▶ [REQUIREMENT]
What you need to produce from the material below is an exact transcription of the lines from the one with "eapply reads_bind; [by apply reads_vi|]. unfold" through the one with "cbn [h2_firstOffset h2_length", both included, and no other line.

▶ [INFORMATION SUPPLIED]

(* ===== verification/MessageSet.v ===== *)
(** * Message set readers (message.go)

    A message set is read through a stack of readers: the bottom one reads
    from the connection, the ones above it from the decompressed contents of
    compressed messages.  [readerStack] keeps the bottom frame apart from the
    frames above it: the connection owns the bottom reader, which outlives its
    frame ([rs_popped] says that the stack is Go's [nil]). *)

From S2P Require Import Prelude Errors Bufio Read Write VarInt Wire Messages.
From S2P Require Import FetchResponse.

Record frame : Type := Frame { fr_reader : bufreader; fr_remain : Z; fr_base : Z }.

Record readerStack : Type := Stack {
  rs_inner : list frame;   (* innermost first *)
  rs_bottom : frame;
  rs_popped : bool;
}.

(** Runs a read on a frame: [r.remain, err = read(r.reader, r.remain, ...)]. *)
Definition on_frame {A} (m : rd A) (f : frame) : (goerror + A) * frame :=
  let '(res, (sz, r)) := m (fr_reader f) (fr_remain f) in (res, Frame r sz (fr_base f)).

(** The current frame and its replacement. *)
Definition top (s : readerStack) : frame :=
  match rs_inner s with [] => rs_bottom s | f :: _ => f end.

Definition set_top (s : readerStack) (f : frame) : readerStack :=
  match rs_inner s with
  | [] => Stack [] f (rs_popped s)
  | _ :: fs => Stack (f :: fs) (rs_bottom s) (rs_popped s)
  end.

(** [r.readerStack = r.parent]. *)
Definition pop (s : readerStack) : readerStack :=
  match rs_inner s with
  | [] => Stack [] (rs_bottom s) true
  | _ :: fs => Stack fs (rs_bottom s) (rs_popped s)
  end.

Definition push (f : frame) (s : readerStack) : readerStack :=
  Stack (f :: rs_inner s) (rs_bottom s) (rs_popped s).

Definition has_parent (s : readerStack) : bool :=
  match rs_inner s with [] => false | _ => true end.

(** [readerStack == nil]: the bottom frame was popped. *)
Definition is_nil (s : readerStack) : bool := rs_popped s.

Definition on_top {A} (m : rd A) (s : readerStack) : (goerror + A) * readerStack :=
  let '(res, f) := on_frame m (top s) in (res, set_top s f).

(** A codec's error inside a read. *)
Definition lift {A} (res : goerror + A) : rd A := λ r sz, (res, (sz, r)).

(** ** [extractOffset]

    Every iteration that does not fail consumes at least 12 bytes, so that the
    length of the set bounds the iterations. *)

Fixpoint extractOffset_loop (fuel : nat) (offset : Z) : rd Z := λ r remain,
  if remain >? 0 then
    match fuel with
    | O => (inl (GoPanic "out of fuel"), (remain, r))
    | S fuel =>
      (offset ← readInt64; sz ← readInt32; _ ← discardN sz; extractOffset_loop fuel offset) r remain
    end
  else (inr offset, (remain, r)).

Definition extractOffset (base : Z) (msgSet : list byte) : goerror + Z :=
  match (extractOffset_loop (length msgSet) 0 (NewReader msgSet) (len msgSet)).1 with
  | inl err => inl err
  | inr offset => inr (int64 (base - offset))
  end.

(** ** Version 1 *)

Section readers.
Context (codecs : codec_registry).

(** What a reader returns for one message, with what the callbacks [key]
    and [val] made of its key and value. *)
Record msgResult (K V : Type) : Type := MsgResult {
  mr_offset : Z;
  mr_timestamp : Z;
  mr_headers : list Header;
  mr_key : K;
  mr_value : V;
}.

(** The contents of a compressed message: the null key is skipped, the value
    is decompressed. *)
Definition readCompressed (codec : CompressionCodec) : rd (list byte) :=
  _ ← discardN 4;
  readBytesWith (λ n, value ← readNewBytes n; lift (Decode codec (bdata value))).

Context {K V : Type} (key : Z → rd K) (val : Z → rd V).

(** [messageSetReaderV1.readMessage].  An iteration pops a frame, pushes one,
    skips a message or returns; [Diverged] is a loop that is still running when
    the fuel is out. *)
Fixpoint V1_readMessage (fuel : nat) (min : Z) (s : readerStack) :
    outcome (msgResult K V) * readerStack :=
  match fuel with
  | O => (Diverged, s)
  | S fuel =>
    if is_nil s then (Failed errShortRead, s)
    else if fr_remain (top s) =? 0 then V1_readMessage fuel min (pop s)
    else
      match on_top readMessageHeader s with
      | (inl err, s) => (Failed err, s)
      | (inr (offset, attributes, timestamp), s) =>
        let code := Z.land attributes compressionCodecMask in
        if negb (code =? 0) then
          match resolveCodec codecs code with
          | inl err => (Failed err, s)
          | inr codec =>
            match on_top (readCompressed codec) s with
            | (inl err, s) => (Failed err, s)
            | (inr decompressed, s) =>
              match extractOffset offset decompressed with
              | inl err => (Failed err, s)
              | inr offset =>
                V1_readMessage fuel min
                  (push (Frame (NewReader decompressed) (len decompressed) offset) s)
              end
            end
          end
        else
          let offset := int64 (offset + fr_base (top s)) in
          if offset <? min then
            match on_top (_ ← discardBytes; discardBytes) s with
            | (inl err, s) => (Failed err, s)
            | (inr _, s) => V1_readMessage fuel min s
            end
          else
            match on_top (k ← readBytesWith key; v ← readBytesWith val; mret (k, v)) s with
            | (inl err, s) => (Failed err, s)
            | (inr (k, v), s) => (Done (MsgResult K V offset timestamp [] k v), s)
            end
      end
  end.

Definition V1_remaining (s : readerStack) : Z :=
  if is_nil s then 0
  else fold_right (λ f n, fr_remain f + n) (fr_remain (rs_bottom s)) (rs_inner s).

(** [messageSetReaderV1.discard]: rewinds to the reader of the connection. *)
Definition V1_discard (s : readerStack) : option goerror * readerStack :=
  if is_nil s then (None, s)
  else
    let s := Stack [] (rs_bottom s) (rs_popped s) in
    match on_top (discardN (fr_remain (top s))) s with
    | (inl err, s) => (Some err, s)
    | (inr _, s) => (None, s)
    end.

(** ** Version 2 *)

Record messageSetHeaderV2 : Type := {
  h2_firstOffset : Z;
  h2_length : Z;
  h2_partitionLeaderEpoch : Z;
  h2_magic : Z;
  h2_crc : Z;
  h2_batchAttributes : Z;
  h2_lastOffsetDelta : Z;
  h2_firstTimestamp : Z;
  h2_maxTimestamp : Z;
  h2_producerId : Z;
  h2_producerEpoch : Z;
  h2_firstSequence : Z;
}.

Definition compression (h : messageSetHeaderV2) : Z := int8 (Z.land (h2_batchAttributes h) 7).
Definition timestampType (h : messageSetHeaderV2) : Z := int8 (Z.land (h2_batchAttributes h) 8).
Definition transactionType (h : messageSetHeaderV2) : Z := int8 (Z.land (h2_batchAttributes h) 16).
Definition controlType (h : messageSetHeaderV2) : Z := int8 (Z.land (h2_batchAttributes h) 32).

(** [readHeader]: the header and the count of records. *)
Definition readHeader : rd (messageSetHeaderV2 * Z) :=
  firstOffset ← readInt64; length ← readInt32; epoch ← readInt32; magic ← readInt8;
  crc ← readInt32; attributes ← readInt16; lastOffsetDelta ← readInt32;
  firstTimestamp ← readInt64; maxTimestamp ← readInt64; producerId ← readInt64;
  producerEpoch ← readInt16; firstSequence ← readInt32; messageCount ← readInt32;
  mret ({| h2_firstOffset := firstOffset; h2_length := length; h2_partitionLeaderEpoch := epoch;
           h2_magic := magic; h2_crc := crc; h2_batchAttributes := attributes;
           h2_lastOffsetDelta := lastOffsetDelta; h2_firstTimestamp := firstTimestamp;
           h2_maxTimestamp := maxTimestamp; h2_producerId := producerId;
           h2_producerEpoch := producerEpoch; h2_firstSequence := firstSequence |}, messageCount).

Record messageSetReaderV2 : Type := {
  v2_stack : readerStack;
  v2_messageCount : Z;
  v2_header : messageSetHeaderV2;
}.

Definition zeroHeaderV2 : messageSetHeaderV2 :=
  {| h2_firstOffset := 0; h2_length := 0; h2_partitionLeaderEpoch := 0; h2_magic := 0; h2_crc := 0;
     h2_batchAttributes := 0; h2_lastOffsetDelta := 0; h2_firstTimestamp := 0;
     h2_maxTimestamp := 0; h2_producerId := 0; h2_producerEpoch := 0; h2_firstSequence := 0 |}.

(** The header of a record: [messageSetReaderV2.readMessageHeader]. *)
Definition readRecordHeader : rd Header :=
  keyLen ← readVarInt; k ← readNewString keyLen;
  valLen ← readVarInt; v ← readNewBytes valLen;
  mret {| hd_Key := k; hd_Value := v |}.

(** A record: the offset and timestamp deltas, the headers, the key, the
    value.  [make([]Header, headerCount)] panics on a negative count. *)
Definition readRecord : rd (Z * Z * list Header * K * V) :=
  _ ← readVarInt;
  _ ← readInt8;
  timestampDelta ← readVarInt;
  offsetDelta ← readVarInt;
  keyLen ← readVarInt;
  k ← key keyLen;
  valueLen ← readVarInt;
  v ← val valueLen;
  headerCount ← readVarInt;
  if headerCount <? 0 then throw (GoPanic "makeslice: len out of range")
  else
    headers ← repeatM (Z.to_nat headerCount) readRecordHeader;
    mret (offsetDelta, timestampDelta, headers, k, v).

(** The contents of a compressed batch: peeked, decompressed, then skipped. *)
Definition readCompressedBatch (codec : CompressionCodec) (batchRemain : Z) : rd (list byte) :=
  λ r remain,
    if batchRemain >? remain then (inl errShortRead, (remain, r))
    else
      match Peek batchRemain r with
      | (_, Some err) => (inl err, (remain, r))
      | (b, None) =>
        match Decode codec b with
        | inl err => (inl err, (remain, r))
        | inr decompressed => (_ ← discardN batchRemain; mret decompressed) r remain
        end
      end.

(** The start of [readMessage] when the current batch is exhausted.  (A header
    that ends half way leaves some of its fields in the reader; the batch keeps
    the error and never looks at them: here the old header stays.) *)
Definition V2_nextBatch (m : messageSetReaderV2) : (goerror + unit) * messageSetReaderV2 :=
  let s := v2_stack m in
  let s := if fr_remain (top s) =? 0 then if has_parent s then pop s else s else s in
  match on_top readHeader s with
  | (inl err, s) =>
    (inl err, {| v2_stack := s; v2_messageCount := v2_messageCount m; v2_header := v2_header m |})
  | (inr (h, count), s) =>
    let m := {| v2_stack := s; v2_messageCount := count; v2_header := h |} in
    let code := compression h in
    if negb (code =? 0) then
      match resolveCodec codecs code with
      | inl err => (inl err, m)
      | inr codec =>
        match on_top (readCompressedBatch codec (int32 (h2_length h - 49))) s with
        | (inl err, s) =>
          (inl err, {| v2_stack := s; v2_messageCount := count; v2_header := h |})
        | (inr decompressed, s) =>
          (inr tt, {| v2_stack := push (Frame (NewReader decompressed) (len decompressed) (-1)) s;
                      v2_messageCount := count; v2_header := h |})
        end
      end
    else (inr tt, m)
  end.

(** [messageSetReaderV2.readMessage]. *)
Definition V2_readMessage (m : messageSetReaderV2) :
    outcome (msgResult K V) * messageSetReaderV2 :=
  match (if v2_messageCount m =? 0 then V2_nextBatch m else (inr tt, m)) with
  | (inl err, m) => (Failed err, m)
  | (inr _, m) =>
    match on_top readRecord (v2_stack m) with
    | (inl err, s) =>
      (Failed err, {| v2_stack := s; v2_messageCount := v2_messageCount m; v2_header := v2_header m |})
    | (inr (offsetDelta, timestampDelta, headers, k, v), s) =>
      (Done (MsgResult K V (int64 (h2_firstOffset (v2_header m) + offsetDelta))
               (int64 (h2_firstTimestamp (v2_header m) + timestampDelta)) headers k v),
       {| v2_stack := s; v2_messageCount := v2_messageCount m - 1; v2_header := v2_header m |})
    end
  end.

Definition V2_remaining (m : messageSetReaderV2) : Z := fr_remain (top (v2_stack m)).

Definition V2_discard (m : messageSetReaderV2) : option goerror * messageSetReaderV2 :=
  let '(res, s) := on_top (discardN (fr_remain (top (v2_stack m)))) (v2_stack m) in
  (match res with inl err => Some err | inr _ => None end,
   {| v2_stack := s; v2_messageCount := v2_messageCount m; v2_header := v2_header m |}).

(** ** The version-independent reader *)

Inductive messageSetReader : Type :=
| EmptySet
| SetV1 (s : readerStack)
| SetV2 (m : messageSetReaderV2).

Definition readMessage (fuel : nat) (min : Z) (m : messageSetReader) :
    outcome (msgResult K V) * messageSetReader :=
  match m with
  | EmptySet => (Failed errShortRead, m)
  | SetV1 s => let '(res, s) := V1_readMessage fuel min s in (res, SetV1 s)
  | SetV2 m => let '(res, m) := V2_readMessage m in (res, SetV2 m)
  end.

End readers.

Arguments MsgResult {K V} _ _ _ _ _.
Arguments mr_offset {K V} _.
Arguments mr_timestamp {K V} _.
Arguments mr_headers {K V} _.
Arguments mr_key {K V} _.
Arguments mr_value {K V} _.

Definition set_remaining (m : messageSetReader) : Z :=
  match m with EmptySet => 0 | SetV1 s => V1_remaining s | SetV2 m => V2_remaining m end.

Definition set_discard (m : messageSetReader) : option goerror * messageSetReader :=
  match m with
  | EmptySet => (None, m)
  | SetV1 s => let '(err, s) := V1_discard s in (err, SetV1 s)
  | SetV2 m => let '(err, m) := V2_discard m in (err, SetV2 m)
  end.

(** [newMessageSetReader]: the version is the magic byte of the first message
    or batch, which is peeked and not consumed. *)
Definition newMessageSetReader (reader : bufreader) (remain : Z) : goerror + messageSetReader :=
  let headerLength := 8 + 4 + 4 + 1 in
  if headerLength >? remain then inl errShortRead
  else
    match Peek headerLength reader with
    | (_, Some err) => inl err
    | (b, None) =>
      let version := int8 (Z_of_byte (nth (Z.to_nat (headerLength - 1)) b x00)) in
      let s := Stack [] (Frame reader remain 0) false in
      if (version =? 0) || (version =? 1) then inr (SetV1 s)
      else if version =? 2 then
        inr (SetV2 {| v2_stack := s; v2_messageCount := 0; v2_header := zeroHeaderV2 |})
      else inl (Errorf unsupported_version version)
    end.
Lemma reads_enc_record x :
  record_wf x →
  reads (readRecord readNewBytes readNewBytes) (enc_record x)
    (re_offset x, re_time x, map canonHeader (re_headers x), bnorm (re_key x), bnorm (re_value x)).
Proof.
  intros []. unfold enc_record, readRecord.
  eapply reads_bind; [by apply reads_vi|]. unfold enc_body.
  eapply reads_bind; [by apply reads_readInt8; vm_compute|].
  eapply reads_bind; [by apply reads_vi|]. eapply reads_bind; [by apply reads_vi|].
  apply reads_nullable; [done|]. apply reads_nullable; [done|].
  eapply reads_bind; [apply reads_vi; by apply in62_len|].
  rewrite (proj2 (Z.ltb_ge _ 0)) by apply len_nonneg. unfold len at 1. rewrite Nat2Z.id.
  eapply reads_bind_nil; [|apply reads_ret]. apply reads_repeatM.
  eapply Forall_impl; [done|]. intros h [Hk Hv]. by apply reads_enc_header.
Qed.

Lemma reads_header_bytes h n : header_wf h → is_int32 n → reads readHeader (header_bytes h n) (h, n).
Proof.
  intros (? & ? & ? & Hm & ? & ? & ? & ? & ? & ? & ? & ?) Hn. unfold readHeader, header_bytes.
  assert (is_int8 (h2_magic h)) by (by rewrite Hm). clear Hm. destruct h as [f1 f2 f3 f4 f5 f6 f7 f8 f9 f10 f11 f12].
  cbn [h2_firstOffset h2_length h2_partitionLeaderEpoch h2_magic h2_crc h2_batchAttributes h2_lastOffsetDelta
       h2_firstTimestamp h2_maxTimestamp h2_producerId h2_producerEpoch h2_firstSequence] in *.
  solve_reads.
Qed.

Lemma len_header_bytes h n : len (header_bytes h n) = 61.
Proof. unfold header_bytes. by autorewrite with len. Qed.

(** ** Batches in a response *)

Section log.
Context (codecs : codec_registry).

(** [payload] holds the bytes [data] of the records: as they are, or
    compressed by a codec that the client knows.  A compressed payload fits the
    buffer of the connection. *)
Definition packs (bufsize : Z) (h : messageSetHeaderV2) (payload data : list byte) : Prop :=
  (compression h = 0 ∧ payload = data) ∨
  (compression h ≠ 0 ∧ h2_length h = 49 + len payload ∧ len payload ≤ bufsize ∧
   ∃ codec, resolveCodec codecs (compression h) = inr codec ∧ Decode codec payload = inr data).

Record batch_wf (bufsize : Z) (b : rbatch) : Prop := {
  bw_header : header_wf (bt_header b);
  bw_some : bt_records b ≠ [];
  bw_count : len (bt_records b) < 2 ^ 31;
  bw_records : Forall record_wf (bt_records b);
  bw_packs : packs bufsize (bt_header b) (bt_payload b) (enc_records (bt_records b));
}.

(** The start of a batch that the response has no room for, and the records of
    it that are whole. *)
Inductive cut_batch : list (messageSetHeaderV2 * record) → list byte → Prop :=
| cut_header h n j : header_wf h → is_int32 n → 0 ≤ j < 61 → cut_batch [] (ztake j (header_bytes h n))
| cut_plain h n xs x j :
  header_wf h → is_int32 n → compression h = 0 → len xs < n → Forall record_wf xs → record_wf x →
  0 ≤ j < len (enc_record x) →
  cut_batch (map (pair h) xs) (header_bytes h n ++ enc_records xs ++ ztake j (enc_record x))
| cut_packed h n payload codec j :
  header_wf h → is_int32 n → compression h ≠ 0 → resolveCodec codecs (compression h) = inr codec →
  h2_length h = 49 + len payload → 0 ≤ j < len payload →
  cut_batch [] (header_bytes h n ++ ztake j payload).

Context (r : bufreader) (Hbuf : 16 ≤ rd_bufsize r) (tail cut : list byte).
Context (last : list (messageSetHeaderV2 * record)) (Hcut : cut_batch last cut).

▶ [EXERCISE RESPONSE]
  eapply reads_bind; [by apply reads_vi|]. unfold enc_body.
  eapply reads_bind; [by apply reads_readInt8; vm_compute|].
  eapply reads_bind; [by apply reads_vi|]. eapply reads_bind; [by apply reads_vi|].
  apply reads_nullable; [done|]. apply reads_nullable; [done|].
  eapply reads_bind; [apply reads_vi; by apply in62_len|].
  rewrite (proj2 (Z.ltb_ge _ 0)) by apply len_nonneg. unfold len at 1. rewrite Nat2Z.id.
  eapply reads_bind_nil; [|apply reads_ret]. apply reads_repeatM.
  eapply Forall_impl; [done|]. intros h [Hk Hv]. by apply reads_enc_header.
Qed.

Lemma reads_header_bytes h n : header_wf h → is_int32 n → reads readHeader (header_bytes h n) (h, n).
Proof.
  intros (? & ? & ? & Hm & ? & ? & ? & ? & ? & ? & ? & ?) Hn. unfold readHeader, header_bytes.
  assert (is_int8 (h2_magic h)) by (by rewrite Hm). clear Hm. destruct h as [f1 f2 f3 f4 f5 f6 f7 f8 f9 f10 f11 f12].
  cbn [h2_firstOffset h2_length h2_partitionLeaderEpoch h2_magic h2_crc h2_batchAttributes h2_lastOffsetDelta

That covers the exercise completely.